======== DATA SHOWN ========

(** * Feature transformers of [baseline_transformer.py]

    A shallow embedding of the per-patient feature extractors and the
    properties of their windowing, ranking, padding and aggregation.

    The module is Python 2 code: every [transform] returns the result of
    [map] and its consumers index it ([len(X[0])] in
    [MultiDocTfidfTransformer.fit], [np.matrix(transformed_X)] in
    [SexTransformer.transform]), which only a list supports.  Integers are
    therefore unbounded ([Z]) and [/] between two integers is floor
    division.

    Dates are [datetime] values and are modelled by the number of seconds
    since a fixed epoch; a [timedelta] is the difference of two of them and
    [total_seconds] is that difference. *)

From Stdlib Require Import ZArith QArith List String Ascii Lia Sorted
  Permutation.
From stdpp Require Import gmap strings list sorting pretty.

Local Open Scope Z_scope.

(** ** Python values and exceptions *)

Inductive exn : Type :=
| IndexError
| NotFittedError.

Inductive result (A : Type) : Type :=
| Ok (a : A)
| Raise (e : exn).

Arguments Ok {A} a.
Arguments Raise {A} e.

Global Instance result_ret : MRet result := fun _ a => Ok a.

Global Instance result_bind : MBind result := fun _ _ k r =>
  match r with
  | Ok a => k a
  | Raise e => Raise e
  end.

(** [l[i]] for a non-negative index. *)
Definition py_index {A : Type} (l : list A) (i : nat) : result A :=
  match l !! i with
  | Some a => Ok a
  | None => Raise IndexError
  end.

(** [l[:k]]: a negative bound counts from the end of the list. *)
Definition py_slice_to {A : Type} (l : list A) (k : Z) : list A :=
  if 0 <=? k then take (Z.to_nat k) l
  else take (Z.to_nat (Z.of_nat (length l) + k)) l.

(** [l[-k:]] for a positive literal [k]. *)
Definition py_slice_last {A : Type} (l : list A) (k : nat) : list A :=
  drop (length l - k)%nat l.
(** Decoding, strict: the length is a multiple of four, pad characters
    appear only at the end of the last group, and the bits dropped from a
    padded group are zero. *)
Fixpoint decode (s : string) : option (list N) :=
  match s with
  | "" => Some []
  | String c1 (String c2 (String c3 (String c4 rest))) =>
      match decode_sextet c1, decode_sextet c2 with
      | Some s1, Some s2 =>
          match decode_sextet c3, decode_sextet c4 with
          | Some s3, Some s4 =>
              let n := s1 * 262144 + s2 * 4096 + s3 * 64 + s4 in
              match decode rest with
              | Some tl => Some (n / 65536 :: (n / 256) mod 256 :: n mod 256 :: tl)
              | None => None
              end
          | Some s3, None =>
              let n := s1 * 4096 + s2 * 64 + s3 in
              if Ascii.eqb c4 pad && String.eqb rest "" && (n mod 4 =? 0)
              then Some [n / 1024; (n / 4) mod 256]
              else None
          | None, _ =>
              let n := s1 * 64 + s2 in
              if Ascii.eqb c3 pad && Ascii.eqb c4 pad && String.eqb rest ""
                 && (n mod 16 =? 0)
              then Some [n / 16]
              else None
          end
      | _, _ => None
      end
  | _ => None
  end.

(** Octets back to bytes; [None] when a value does not fit in eight bits. *)
Fixpoint to_bytes (octets : list N) : option (list byte) :=
  match octets with
  | [] => Some []
  | o :: tl =>
      match Byte.of_N o, to_bytes tl with
      | Some b, Some bs => Some (b :: bs)
      | _, _ => None
      end
  end.

Definition decode_bytes (s : string) : option (list byte) :=
  match decode s with
  | Some octets => to_bytes octets
  | None => None
  end.

(** A JavaScript string as its sequence of UTF-16 code units. *)
Definition code_units := list N.

(** [String.fromCharCode(n)]: the one-unit string of [n] modulo 2^16. *)
Definition fromCharCode (n : N) : code_units := [n mod 65536].
Lemma string_compare_trans (c : comparison) (s1 s2 s3 : string) :
  String.compare s1 s2 = c -> String.compare s2 s3 = c ->
  String.compare s1 s3 = c.
Proof.
  elim: s1 s2 s3 => [|a1 s1 IH] [|a2 s2] [|a3 s3] //=; try by case: c.
    by move=> <-.
  case E12: (Ascii.compare a1 a2); case E23: (Ascii.compare a2 a3) => //.
  - by rewrite (ascii_compare_trans E12 E23); exact: IH.
  - by move: E12 => /Ascii.compare_eq_iff ->; rewrite E23.
  - by move: E12 => /Ascii.compare_eq_iff ->; rewrite E23.
  - by move: E23 => /Ascii.compare_eq_iff <-; rewrite E12.
  - by rewrite (ascii_compare_trans E12 E23).
  - by move=> <-.
  - by move: E23 => /Ascii.compare_eq_iff <-; rewrite E12.
  - by move=> <-.
  - by rewrite (ascii_compare_trans E12 E23).
Qed.

Lemma string_leb_total : ssrbool.total String.leb.
Proof. by move=> s1 s2; case: (String.leb_total s1 s2) => ->; rewrite ?orbT. Qed.

Lemma string_leb_anti : antisymmetric String.leb.
Proof. by move=> s1 s2 /andP [H1 H2]; apply: String.leb_antisym. Qed.

Lemma string_leb_trans : transitive String.leb.
Proof.
  move=> s2 s1 s3; rewrite /String.leb.
  case E12: (String.compare s1 s2); case E23: (String.compare s2 s3) => // _ _.
  - by rewrite (string_compare_trans E12 E23).
  - by move: E12 => /String.compare_eq_iff ->; rewrite E23.
  - by move: E23 => /String.compare_eq_iff <-; rewrite E12.
  - by rewrite (string_compare_trans E12 E23).
Qed.

End StringOrder.

Section GroupStructure.

Lemma perm_group_keys (df1 df2 : DataFrame) :
  perm_eq df1 df2 -> group_keys df1 = group_keys df2.
Proof.
  move=> Hp; apply/perm_sortP;
    [exact: string_leb_total | exact: string_leb_trans
    | exact: string_leb_anti |].
  apply: perm_undup => k; rewrite !mem_pmap.
  by apply: perm_mem; apply: perm_map.
Qed.

(** The three group-by Series are functions of the group keys and the
    groups' sizes and column sums. *)
Lemma eq_group_series (df1 df2 : DataFrame) :
  group_keys df1 = group_keys df2 ->
  (forall k, size (get_group df1 k) = size (get_group df2 k)) ->
  (forall k w, column_sum [seq w r | r <- get_group df1 k]
               = column_sum [seq w r | r <- get_group df2 k]) ->
  [/\ unweighted df1 = unweighted df2, unlinked df1 = unlinked df2
    & linked df1 = linked df2].
Proof.
  move=> Ek Es Ew; rewrite !unweightedE !unlinkedE !linkedE Ek.
  by split; apply: eq_map => k; rewrite ?Es ?Ew.
Qed.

========

PROBLEM STATEMENT> Verbatim and in full, return the listing above.

RESPONSE TO THE TASK>
(** * Feature transformers of [baseline_transformer.py]

    A shallow embedding of the per-patient feature extractors and the
    properties of their windowing, ranking, padding and aggregation.

    The module is Python 2 code: every [transform] returns the result of
    [map] and its consumers index it ([len(X[0])] in
    [MultiDocTfidfTransformer.fit], [np.matrix(transformed_X)] in
    [SexTransformer.transform]), which only a list supports.  Integers are
    therefore unbounded ([Z]) and [/] between two integers is floor
    division.

    Dates are [datetime] values and are modelled by the number of seconds
    since a fixed epoch; a [timedelta] is the difference of two of them and
    [total_seconds] is that difference. *)

From Stdlib Require Import ZArith QArith List String Ascii Lia Sorted
  Permutation.
From stdpp Require Import gmap strings list sorting pretty.

Local Open Scope Z_scope.

(** ** Python values and exceptions *)

Inductive exn : Type :=
| IndexError
| NotFittedError.

Inductive result (A : Type) : Type :=
| Ok (a : A)
| Raise (e : exn).

Arguments Ok {A} a.
Arguments Raise {A} e.

Global Instance result_ret : MRet result := fun _ a => Ok a.

Global Instance result_bind : MBind result := fun _ _ k r =>
  match r with
  | Ok a => k a
  | Raise e => Raise e
  end.

(** [l[i]] for a non-negative index. *)
Definition py_index {A : Type} (l : list A) (i : nat) : result A :=
  match l !! i with
  | Some a => Ok a
  | None => Raise IndexError
  end.

(** [l[:k]]: a negative bound counts from the end of the list. *)
Definition py_slice_to {A : Type} (l : list A) (k : Z) : list A :=
  if 0 <=? k then take (Z.to_nat k) l
  else take (Z.to_nat (Z.of_nat (length l) + k)) l.

(** [l[-k:]] for a positive literal [k]. *)
Definition py_slice_last {A : Type} (l : list A) (k : nat) : list A :=
  drop (length l - k)%nat l.
(** Decoding, strict: the length is a multiple of four, pad characters
    appear only at the end of the last group, and the bits dropped from a
    padded group are zero. *)
Fixpoint decode (s : string) : option (list N) :=
  match s with
  | "" => Some []
  | String c1 (String c2 (String c3 (String c4 rest))) =>
      match decode_sextet c1, decode_sextet c2 with
      | Some s1, Some s2 =>
          match decode_sextet c3, decode_sextet c4 with
          | Some s3, Some s4 =>
              let n := s1 * 262144 + s2 * 4096 + s3 * 64 + s4 in
              match decode rest with
              | Some tl => Some (n / 65536 :: (n / 256) mod 256 :: n mod 256 :: tl)
              | None => None
              end
          | Some s3, None =>
              let n := s1 * 4096 + s2 * 64 + s3 in
              if Ascii.eqb c4 pad && String.eqb rest "" && (n mod 4 =? 0)
              then Some [n / 1024; (n / 4) mod 256]
              else None
          | None, _ =>
              let n := s1 * 64 + s2 in
              if Ascii.eqb c3 pad && Ascii.eqb c4 pad && String.eqb rest ""
                 && (n mod 16 =? 0)
              then Some [n / 16]
              else None
          end
      | _, _ => None
      end
  | _ => None
  end.

(** Octets back to bytes; [None] when a value does not fit in eight bits. *)
Fixpoint to_bytes (octets : list N) : option (list byte) :=
  match octets with
  | [] => Some []
  | o :: tl =>
      match Byte.of_N o, to_bytes tl with
      | Some b, Some bs => Some (b :: bs)
      | _, _ => None
      end
  end.

Definition decode_bytes (s : string) : option (list byte) :=
  match decode s with
  | Some octets => to_bytes octets
  | None => None
  end.

(** A JavaScript string as its sequence of UTF-16 code units. *)
Definition code_units := list N.

(** [String.fromCharCode(n)]: the one-unit string of [n] modulo 2^16. *)
Definition fromCharCode (n : N) : code_units := [n mod 65536].
Lemma string_compare_trans (c : comparison) (s1 s2 s3 : string) :
  String.compare s1 s2 = c -> String.compare s2 s3 = c ->
  String.compare s1 s3 = c.
Proof.
  elim: s1 s2 s3 => [|a1 s1 IH] [|a2 s2] [|a3 s3] //=; try by case: c.
    by move=> <-.
  case E12: (Ascii.compare a1 a2); case E23: (Ascii.compare a2 a3) => //.
  - by rewrite (ascii_compare_trans E12 E23); exact: IH.
  - by move: E12 => /Ascii.compare_eq_iff ->; rewrite E23.
  - by move: E12 => /Ascii.compare_eq_iff ->; rewrite E23.
  - by move: E23 => /Ascii.compare_eq_iff <-; rewrite E12.
  - by rewrite (ascii_compare_trans E12 E23).
  - by move=> <-.
  - by move: E23 => /Ascii.compare_eq_iff <-; rewrite E12.
  - by move=> <-.
  - by rewrite (ascii_compare_trans E12 E23).
Qed.

Lemma string_leb_total : ssrbool.total String.leb.
Proof. by move=> s1 s2; case: (String.leb_total s1 s2) => ->; rewrite ?orbT. Qed.

Lemma string_leb_anti : antisymmetric String.leb.
Proof. by move=> s1 s2 /andP [H1 H2]; apply: String.leb_antisym. Qed.

Lemma string_leb_trans : transitive String.leb.
Proof.
  move=> s2 s1 s3; rewrite /String.leb.
  case E12: (String.compare s1 s2); case E23: (String.compare s2 s3) => // _ _.
  - by rewrite (string_compare_trans E12 E23).
  - by move: E12 => /String.compare_eq_iff ->; rewrite E23.
  - by move: E23 => /String.compare_eq_iff <-; rewrite E12.
  - by rewrite (string_compare_trans E12 E23).
Qed.

End StringOrder.

Section GroupStructure.

Lemma perm_group_keys (df1 df2 : DataFrame) :
  perm_eq df1 df2 -> group_keys df1 = group_keys df2.
Proof.
  move=> Hp; apply/perm_sortP;
    [exact: string_leb_total | exact: string_leb_trans
    | exact: string_leb_anti |].
  apply: perm_undup => k; rewrite !mem_pmap.
  by apply: perm_mem; apply: perm_map.
Qed.

(** The three group-by Series are functions of the group keys and the
    groups' sizes and column sums. *)
Lemma eq_group_series (df1 df2 : DataFrame) :
  group_keys df1 = group_keys df2 ->
  (forall k, size (get_group df1 k) = size (get_group df2 k)) ->
  (forall k w, column_sum [seq w r | r <- get_group df1 k]
               = column_sum [seq w r | r <- get_group df2 k]) ->
  [/\ unweighted df1 = unweighted df2, unlinked df1 = unlinked df2
    & linked df1 = linked df2].
Proof.
  move=> Ek Es Ew; rewrite !unweightedE !unlinkedE !linkedE Ek.
  by split; apply: eq_map => k; rewrite ?Es ?Ew.
Qed.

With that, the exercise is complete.